(** So "the same place" is not transitive: two labels that differ can
    both be the same place as a shorter one. *)
Example same_place_not_transitive :
  hasLocationNameChanged "Springfield, Elm St" "Springfield" = false /\
  hasLocationNameChanged "Springfield" "Springfield, Oak St" = false /\
  hasLocationNameChanged "Springfield, Elm St" "Springfield, Oak St" = true.
Proof. vm_compute. auto. Qed.






(** ** The detector: when a location is confirmed *)

(** How a call ends with the answer [true]. *)
Lemma check_significant_inv (env : Env) (newLocation : LocationData) (w : World) :
  significant (checkForSignificantLocationChange env newLocation w) = true ->
  exists (s lastUpdate : LocationData) (start : Z),
    knownSignificant w = Some s /\
    lastLocationUpdate (service w) = Some lastUpdate /\
    truthyTime (stationaryStartTime (service w)) = Some start /\
    (distanceFrom lastUpdate newLocation <= LOCATION_RADIUS)%R /\
    STATIONARY_THRESHOLD <= now env - start /\
    hasLocationNameChanged
      (JsString.or_else (default "" (locationName s)) "") (geocoded env) = true /\
    checkForSignificantLocationChange env newLocation w =
    mkCheckResult true NewSignificantLocation
      (setLocationName (geocoded env) newLocation)
      (markSignificant (nowAfterSave env)
                       (setLocationName (geocoded env) newLocation) (afterLoad w)).
Proof.
  destruct (knownSignificant w) as [s |] eqn:Hs.
  2: { rewrite check_first_location_ever by exact Hs. discriminate. }
  destruct (lastLocationUpdate (service w)) as [lastUpdate |] eqn:Hu.
  2: { rewrite (check_starting_tracking _ _ _ s) by assumption. discriminate. }
  destruct (Rgt_dec (distanceFrom lastUpdate newLocation) LOCATION_RADIUS) as [Hfar | Hnear].
  { rewrite (check_moved _ _ _ s lastUpdate) by assumption. discriminate. }
  assert (Hd : (distanceFrom lastUpdate newLocation <= LOCATION_RADIUS)%R) by lra.
  rewrite (check_within_radius _ _ _ s lastUpdate) by assumption.
  destruct (truthyTime _) as [start |]; [| discriminate].
  destruct (STATIONARY_THRESHOLD <=? now env - start) eqn:Ht; [| discriminate].
  cbv zeta. destruct (hasLocationNameChanged _ _) eqn:Hc; [| discriminate].
  intros _. exists s, lastUpdate, start.
  apply Z.leb_le in Ht. repeat split; auto.
Qed.

(** X6. The detector answers [true] only for a fix within 100 m of the
    reference fix, at least five minutes after the stationary clock
    started, whose label is not the same place as the last significant
    location; the fix, with its label, then becomes the last significant
    location in memory and in storage, the clock restarts and the
    reference fix stays. *)
Theorem confirmed_only_when_stationary_and_relabelled :
  forall (env : Env) (newLocation : LocationData) (w : World),
    significant (checkForSignificantLocationChange env newLocation w) = true ->
    exists (s lastUpdate : LocationData) (start : Z),
      knownSignificant w = Some s /\
      lastLocationUpdate (service w) = Some lastUpdate /\
      truthyTime (stationaryStartTime (service w)) = Some start /\
      (distanceFrom lastUpdate newLocation <= LOCATION_RADIUS)%R /\
      STATIONARY_THRESHOLD <= now env - start /\
      hasLocationNameChanged
        (JsString.or_else (default "" (locationName s)) "") (geocoded env) = true /\
      let w' := world (checkForSignificantLocationChange env newLocation w) in
      lastSignificantLocation (service w')
      = Some (setLocationName (geocoded env) newLocation) /\
      last_significant_location (storage w')
      = Some (setLocationName (geocoded env) newLocation) /\
      significant_locations (storage w') = significant_locations (storage w) /\
      stationaryStartTime (service w') = Some (nowAfterSave env) /\
      lastLocationUpdate (service w') = Some lastUpdate.
Proof.
  intros env newLocation w H.
  destruct (check_significant_inv env newLocation w H)
    as (s & lu & start & Hs & Hu & Hstart & Hd & Ht & Hc & E).
  exists s, lu, start. repeat (split; [assumption |]).
  cbv zeta. rewrite E. simpl. rewrite afterLoad_storage, afterLoad_update.
  repeat split; auto.
Qed.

+ + + + +

Exercise directions> Would you please copy, word for word, everything above from the line containing "rewrite (check_within_radius _" down to the line containing "destruct (check_significant_inv env", those two lines included?

Exercise output>
  rewrite (check_within_radius _ _ _ s lastUpdate) by assumption.
  destruct (truthyTime _) as [start |]; [| discriminate].
  destruct (STATIONARY_THRESHOLD <=? now env - start) eqn:Ht; [| discriminate].
  cbv zeta. destruct (hasLocationNameChanged _ _) eqn:Hc; [| discriminate].
  intros _. exists s, lastUpdate, start.
  apply Z.leb_le in Ht. repeat split; auto.
Qed.

(** X6. The detector answers [true] only for a fix within 100 m of the
    reference fix, at least five minutes after the stationary clock
    started, whose label is not the same place as the last significant
    location; the fix, with its label, then becomes the last significant
    location in memory and in storage, the clock restarts and the
    reference fix stays. *)
Theorem confirmed_only_when_stationary_and_relabelled :
  forall (env : Env) (newLocation : LocationData) (w : World),
    significant (checkForSignificantLocationChange env newLocation w) = true ->
    exists (s lastUpdate : LocationData) (start : Z),
      knownSignificant w = Some s /\
      lastLocationUpdate (service w) = Some lastUpdate /\
      truthyTime (stationaryStartTime (service w)) = Some start /\
      (distanceFrom lastUpdate newLocation <= LOCATION_RADIUS)%R /\
      STATIONARY_THRESHOLD <= now env - start /\
      hasLocationNameChanged
        (JsString.or_else (default "" (locationName s)) "") (geocoded env) = true /\
      let w' := world (checkForSignificantLocationChange env newLocation w) in
      lastSignificantLocation (service w')
      = Some (setLocationName (geocoded env) newLocation) /\
      last_significant_location (storage w')
      = Some (setLocationName (geocoded env) newLocation) /\
      significant_locations (storage w') = significant_locations (storage w) /\
      stationaryStartTime (service w') = Some (nowAfterSave env) /\
      lastLocationUpdate (service w') = Some lastUpdate.
Proof.
  intros env newLocation w H.
  destruct (check_significant_inv env newLocation w H)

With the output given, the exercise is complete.